━━━ RECORDS SUPPLIED

(** * checkmate-mcp: the streaming event pipeline

    A shallow embedding of the three pieces of checkmate-mcp that carry its
    streaming logic, and the properties proved about them:

    - [Sse]: the incremental Server-Sent-Events decoder,
      [CheckmateClient.parseSSEStream] of [src/checkmate-client.ts], both as
      the list of everything it yields and as a resumable generator with its
      [finally] block;
    - [Runner]: the step state fold of [ui-src/test-runner.ts]
      ([processEvent], [showSummary], [processToolResult]) and the run status
      computed by the tool handlers of [server.ts];
    - [Relay]: the two proxy handlers of [server.ts], in both revisions
      present in the sources (with and without the zod request schemas).

    [Concrete] holds inputs to run the definitions on; the results follow,
    one module of facts for each part.

    JavaScript strings are sequences of UTF-16 code units ([list N]); byte
    chunks are [list byte].  [TextDecoder] and [JSON.parse] belong to the
    platform, not to the repository: the decoder is a byte-at-a-time automaton
    and the parser a partial function, both fields of [Platform]. *)

From Stdlib Require Import QArith.
From stdpp Require Import gmap strings list sorting pretty.
From Stdlib Require Import Strings.Byte.

Local Open Scope N_scope.
#[local] Set Warnings "-register-all".

(** ** JavaScript strings *)

Module Js.

(** A string is its sequence of UTF-16 code units. *)
Abbreviation jsstring := (list N).

Definition lit (s : string) : jsstring :=
  map Byte.to_N (String.list_byte_of_string s).

(** The separator "\n" and the field prefix "data: " of the source. *)
Definition NL : N := 10.
Definition DATA_PREFIX : jsstring := Eval cbv in lit "data: ".

(** [s.split(sep)] for a separator of one code unit.  The result is never
    empty: [''.split('\n')] is [['']]. *)
Fixpoint split (sep : N) (s : jsstring) : list jsstring :=
  match s with
  | [] => [[]]
  | c :: s' =>
      if c =? sep then [] :: split sep s'
      else match split sep s' with
           | [] => [[c]]
           | l :: ls => (c :: l) :: ls
           end
  end.

(** [arr.pop()]: the array without its last element, and that element
    ([undefined] on an empty array). *)
Definition pop {A} (arr : list A) : list A * option A :=
  (removelast arr, last arr).

(** The complete lines of a text, and the fragment after its last
    separator. *)
Definition lines_of (s : jsstring) : list jsstring := removelast (split NL s).
Definition fragment_of (s : jsstring) : jsstring := default [] (last (split NL s)).

(** Lines put end to end with the separator between them, and after the
    last one when [terminated]. *)
Fixpoint unlines (terminated : bool) (ls : list jsstring) : jsstring :=
  match ls with
  | [] => []
  | l :: ls' =>
      match ls' with
      | [] => if terminated then l ++ [NL] else l
      | _ :: _ => l ++ [NL] ++ unlines terminated ls'
      end
  end.

(** [s.startsWith(p)] *)
Fixpoint startsWith (s p : jsstring) {struct p} : bool :=
  match p, s with
  | [], _ => true
  | _ :: _, [] => false
  | a :: p', c :: s' => (c =? a) && startsWith s' p'
  end.

(** [s.slice(n)] for [0 <= n] *)
Definition slice (n : nat) (s : jsstring) : jsstring := drop n s.

(** ECMAScript WhiteSpace and LineTerminator code units, what [trim]
    strips. *)
Definition isWhiteSpace (c : N) : bool :=
  ((9 <=? c) && (c <=? 13)) || (c =? 32) || (c =? 160) || (c =? 5760)
  || ((8192 <=? c) && (c <=? 8202)) || (c =? 8232) || (c =? 8233)
  || (c =? 8239) || (c =? 8287) || (c =? 12288) || (c =? 65279).

Fixpoint trimStart (s : jsstring) : jsstring :=
  match s with
  | c :: s' => if isWhiteSpace c then trimStart s' else s
  | [] => []
  end.

Definition trimEnd (s : jsstring) : jsstring := rev (trimStart (rev s)).

Definition trim (s : jsstring) : jsstring := trimEnd (trimStart s).

(** Truthiness of a string: non-empty. *)
Definition truthy (s : jsstring) : bool :=
  match s with [] => false | _ => true end.

End Js.

Import Js.

(** ** The platform: [TextDecoder] and [JSON.parse] *)

(** [new TextDecoder()] used with [{ stream: true }] consumes its input one
    byte at a time and keeps the bytes of an unfinished character in its
    state; [dbyte] is that transition.  [JSON_parse] is [None] where
    [JSON.parse] throws. *)
Class Platform := {
  dstate : Type;
  dinit : dstate;
  dbyte : dstate → byte → dstate * jsstring;
  Event : Type;
  JSON_parse : jsstring → option Event;
}.

Module TextDecoder.

(** [decoder.decode(value, { stream: true })] *)
Fixpoint decode `{Platform} (d : dstate) (value : list byte)
    : dstate * jsstring :=
  match value with
  | [] => (d, [])
  | b :: bs =>
      let '(d1, t1) := dbyte d b in
      let '(d2, t2) := decode d1 bs in
      (d2, t1 ++ t2)
  end.

End TextDecoder.

(** *** The UTF-8 decoder of the Encoding standard *)

Module Utf8.

Record state := {
  code_point : N;
  bytes_seen : N;
  bytes_needed : N;
  lower : N;
  upper : N;
  bom_pending : bool;
}.

Definition fresh (bom : bool) : state :=
  {| code_point := 0; bytes_seen := 0; bytes_needed := 0;
     lower := 128; upper := 191; bom_pending := bom |}.

Definition init : state := fresh true.

Definition expect (n cp lo hi : N) : state :=
  {| code_point := cp; bytes_seen := 0; bytes_needed := n;
     lower := lo; upper := hi; bom_pending := false |}.

(** A byte read when no character is in progress; the code points it
    completes. *)
Definition lead (b : N) : state * list N :=
  if b <=? 127 then (fresh false, [b])
  else if (194 <=? b) && (b <=? 223) then (expect 1 (N.land b 31) 128 191, [])
  else if (224 <=? b) && (b <=? 239) then
    (expect 2 (N.land b 15) (if b =? 224 then 160 else 128)
                            (if b =? 237 then 159 else 191), [])
  else if (240 <=? b) && (b <=? 244) then
    (expect 3 (N.land b 7) (if b =? 240 then 144 else 128)
                           (if b =? 244 then 143 else 191), [])
  else (fresh false, [65533]).

Definition continue (s : state) (b : N) : state * list N :=
  if (b <? lower s) || (upper s <? b) then
    (* the byte is put back and read again as a lead byte *)
    let '(s', out) := lead b in (s', 65533 :: out)
  else
    let cp := N.lor (N.shiftl (code_point s) 6) (N.land b 63) in
    if bytes_seen s + 1 =? bytes_needed s then (fresh false, [cp])
    else ({| code_point := cp; bytes_seen := bytes_seen s + 1;
             bytes_needed := bytes_needed s;
             lower := 128; upper := 191; bom_pending := false |}, []).

(** A code point as UTF-16 code units. *)
Definition utf16 (cp : N) : jsstring :=
  if cp <? 65536 then [cp]
  else [55296 + N.shiftr (cp - 65536) 10; 56320 + N.land (cp - 65536) 1023].

(** The first code point of the stream is dropped when it is the byte order
    mark ([ignoreBOM] is false by default). *)
Definition emit (bom : bool) (cps : list N) : bool * jsstring :=
  match cps with
  | [] => (bom, [])
  | cp :: rest =>
      (false, flat_map utf16 (if bom && (cp =? 65279) then rest else cps))
  end.

Definition step (s : state) (byte : Byte.byte) : state * jsstring :=
  let b := Byte.to_N byte in
  let '(s', cps) :=
    if bytes_needed s =? 0 then lead b else continue s b in
  let '(bom', out) := emit (bom_pending s) cps in
  ({| code_point := code_point s'; bytes_seen := bytes_seen s';
      bytes_needed := bytes_needed s'; lower := lower s'; upper := upper s';
      bom_pending := bom' |}, out).

End Utf8.

(** *** [JSON.parse]

    The grammar of ECMA-404, as [JSON.parse] reads it: a run needs a
    parser, the results that hold for every stream are stated for any. *)

Module Json.

(** A value out of [JSON.parse].  A number is kept as its literal, the
    members of an object in the order written (a reader of a property takes
    the last member of that name). *)
Inductive value :=
| VNull
| VBool (b : bool)
| VNum (literal : jsstring)
| VStr (s : jsstring)
| VArr (items : list value)
| VObj (members : list (jsstring * value)).

(** JSON white space: tab, line feed, carriage return, space. *)
Definition isSpace (c : N) : bool :=
  (c =? 9) || (c =? 10) || (c =? 13) || (c =? 32).

Fixpoint skip (s : jsstring) : jsstring :=
  match s with
  | c :: s' => if isSpace c then skip s' else s
  | [] => []
  end.

Definition isDigit (c : N) : bool := (48 <=? c) && (c <=? 57).

Definition hex (c : N) : option N :=
  if isDigit c then Some (c - 48)
  else if (65 <=? c) && (c <=? 70) then Some (c - 55)
  else if (97 <=? c) && (c <=? 102) then Some (c - 87)
  else None.

(** The character a one-letter escape stands for. *)
Definition escape (c : N) : option N :=
  if c =? 34 then Some 34          (* quotation mark *)
  else if c =? 92 then Some 92     (* reverse solidus *)
  else if c =? 47 then Some 47     (* solidus *)
  else if c =? 98 then Some 8      (* b: backspace *)
  else if c =? 102 then Some 12    (* f: form feed *)
  else if c =? 110 then Some 10    (* n: line feed *)
  else if c =? 114 then Some 13    (* r: carriage return *)
  else if c =? 116 then Some 9     (* t: tab *)
  else None.

(** The rest of a string literal, after its opening quote: the string and
    what follows the closing quote. *)
Fixpoint chars (s : jsstring) (acc : jsstring) : option (jsstring * jsstring) :=
  match s with
  | [] => None
  | c :: rest =>
      if c =? 34 then Some (rev acc, rest)
      else if c =? 92 then
        match rest with
        | [] => None
        | e :: rest' =>
            if e =? 117 then
              match rest' with
              | h1 :: h2 :: h3 :: h4 :: rest'' =>
                  match hex h1, hex h2, hex h3, hex h4 with
                  | Some a, Some b, Some c, Some d =>
                      chars rest'' (((a * 16 + b) * 16 + c) * 16 + d :: acc)
                  | _, _, _, _ => None
                  end
              | _ => None
              end
            else
              match escape e with
              | Some x => chars rest' (x :: acc)
              | None => None
              end
        end
      else if c <? 32 then None
      else chars rest (c :: acc)
  end.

━━━━━━

WHAT IS EXPECTED: Please restate only the opening stretch of the records above: every line from the first through the one containing "Definition DATA_PREFIX : jsstring", exactly as written.

ANSWER:
(** * checkmate-mcp: the streaming event pipeline

    A shallow embedding of the three pieces of checkmate-mcp that carry its
    streaming logic, and the properties proved about them:

    - [Sse]: the incremental Server-Sent-Events decoder,
      [CheckmateClient.parseSSEStream] of [src/checkmate-client.ts], both as
      the list of everything it yields and as a resumable generator with its
      [finally] block;
    - [Runner]: the step state fold of [ui-src/test-runner.ts]
      ([processEvent], [showSummary], [processToolResult]) and the run status
      computed by the tool handlers of [server.ts];
    - [Relay]: the two proxy handlers of [server.ts], in both revisions
      present in the sources (with and without the zod request schemas).

    [Concrete] holds inputs to run the definitions on; the results follow,
    one module of facts for each part.

    JavaScript strings are sequences of UTF-16 code units ([list N]); byte
    chunks are [list byte].  [TextDecoder] and [JSON.parse] belong to the
    platform, not to the repository: the decoder is a byte-at-a-time automaton
    and the parser a partial function, both fields of [Platform]. *)

From Stdlib Require Import QArith.
From stdpp Require Import gmap strings list sorting pretty.
From Stdlib Require Import Strings.Byte.

Local Open Scope N_scope.
#[local] Set Warnings "-register-all".

(** ** JavaScript strings *)

Module Js.

(** A string is its sequence of UTF-16 code units. *)
Abbreviation jsstring := (list N).

Definition lit (s : string) : jsstring :=
  map Byte.to_N (String.list_byte_of_string s).

(** The separator "\n" and the field prefix "data: " of the source. *)
Definition NL : N := 10.
Definition DATA_PREFIX : jsstring := Eval cbv in lit "data: ".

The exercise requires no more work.